§ Exercise:
Once you have read the data below, write it all out exactly.

§ Source records:

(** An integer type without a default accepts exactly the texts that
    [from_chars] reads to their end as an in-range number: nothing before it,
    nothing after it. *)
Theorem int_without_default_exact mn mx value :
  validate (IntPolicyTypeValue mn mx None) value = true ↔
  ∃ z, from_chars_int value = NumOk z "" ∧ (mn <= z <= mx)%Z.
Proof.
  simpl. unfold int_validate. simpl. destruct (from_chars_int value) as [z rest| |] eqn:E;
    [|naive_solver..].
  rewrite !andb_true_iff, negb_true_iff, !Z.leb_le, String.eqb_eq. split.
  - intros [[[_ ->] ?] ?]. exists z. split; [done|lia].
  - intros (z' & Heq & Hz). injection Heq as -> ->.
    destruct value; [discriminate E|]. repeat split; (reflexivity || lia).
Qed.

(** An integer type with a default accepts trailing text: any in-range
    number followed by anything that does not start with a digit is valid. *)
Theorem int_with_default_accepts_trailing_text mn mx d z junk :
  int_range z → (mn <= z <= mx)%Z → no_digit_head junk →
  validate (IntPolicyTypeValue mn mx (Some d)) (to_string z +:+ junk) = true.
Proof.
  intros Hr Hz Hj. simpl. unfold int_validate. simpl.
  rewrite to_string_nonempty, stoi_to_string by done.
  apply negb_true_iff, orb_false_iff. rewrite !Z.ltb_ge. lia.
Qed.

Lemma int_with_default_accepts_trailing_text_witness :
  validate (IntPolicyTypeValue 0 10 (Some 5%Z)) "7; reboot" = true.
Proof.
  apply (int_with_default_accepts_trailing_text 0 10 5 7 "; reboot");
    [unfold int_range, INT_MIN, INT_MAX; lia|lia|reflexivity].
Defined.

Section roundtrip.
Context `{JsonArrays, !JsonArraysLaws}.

§ Solution to the problem:
(** An integer type without a default accepts exactly the texts that
    [from_chars] reads to their end as an in-range number: nothing before it,
    nothing after it. *)
Theorem int_without_default_exact mn mx value :
  validate (IntPolicyTypeValue mn mx None) value = true ↔
  ∃ z, from_chars_int value = NumOk z "" ∧ (mn <= z <= mx)%Z.
Proof.
  simpl. unfold int_validate. simpl. destruct (from_chars_int value) as [z rest| |] eqn:E;
    [|naive_solver..].
  rewrite !andb_true_iff, negb_true_iff, !Z.leb_le, String.eqb_eq. split.
  - intros [[[_ ->] ?] ?]. exists z. split; [done|lia].
  - intros (z' & Heq & Hz). injection Heq as -> ->.
    destruct value; [discriminate E|]. repeat split; (reflexivity || lia).
Qed.

(** An integer type with a default accepts trailing text: any in-range
    number followed by anything that does not start with a digit is valid. *)
Theorem int_with_default_accepts_trailing_text mn mx d z junk :
  int_range z → (mn <= z <= mx)%Z → no_digit_head junk →
  validate (IntPolicyTypeValue mn mx (Some d)) (to_string z +:+ junk) = true.
Proof.
  intros Hr Hz Hj. simpl. unfold int_validate. simpl.
  rewrite to_string_nonempty, stoi_to_string by done.
  apply negb_true_iff, orb_false_iff. rewrite !Z.ltb_ge. lia.
Qed.

Lemma int_with_default_accepts_trailing_text_witness :
  validate (IntPolicyTypeValue 0 10 (Some 5%Z)) "7; reboot" = true.
Proof.
  apply (int_with_default_accepts_trailing_text 0 10 5 7 "; reboot");
    [unfold int_range, INT_MIN, INT_MAX; lia|lia|reflexivity].
Defined.

Section roundtrip.
Context `{JsonArrays, !JsonArraysLaws}.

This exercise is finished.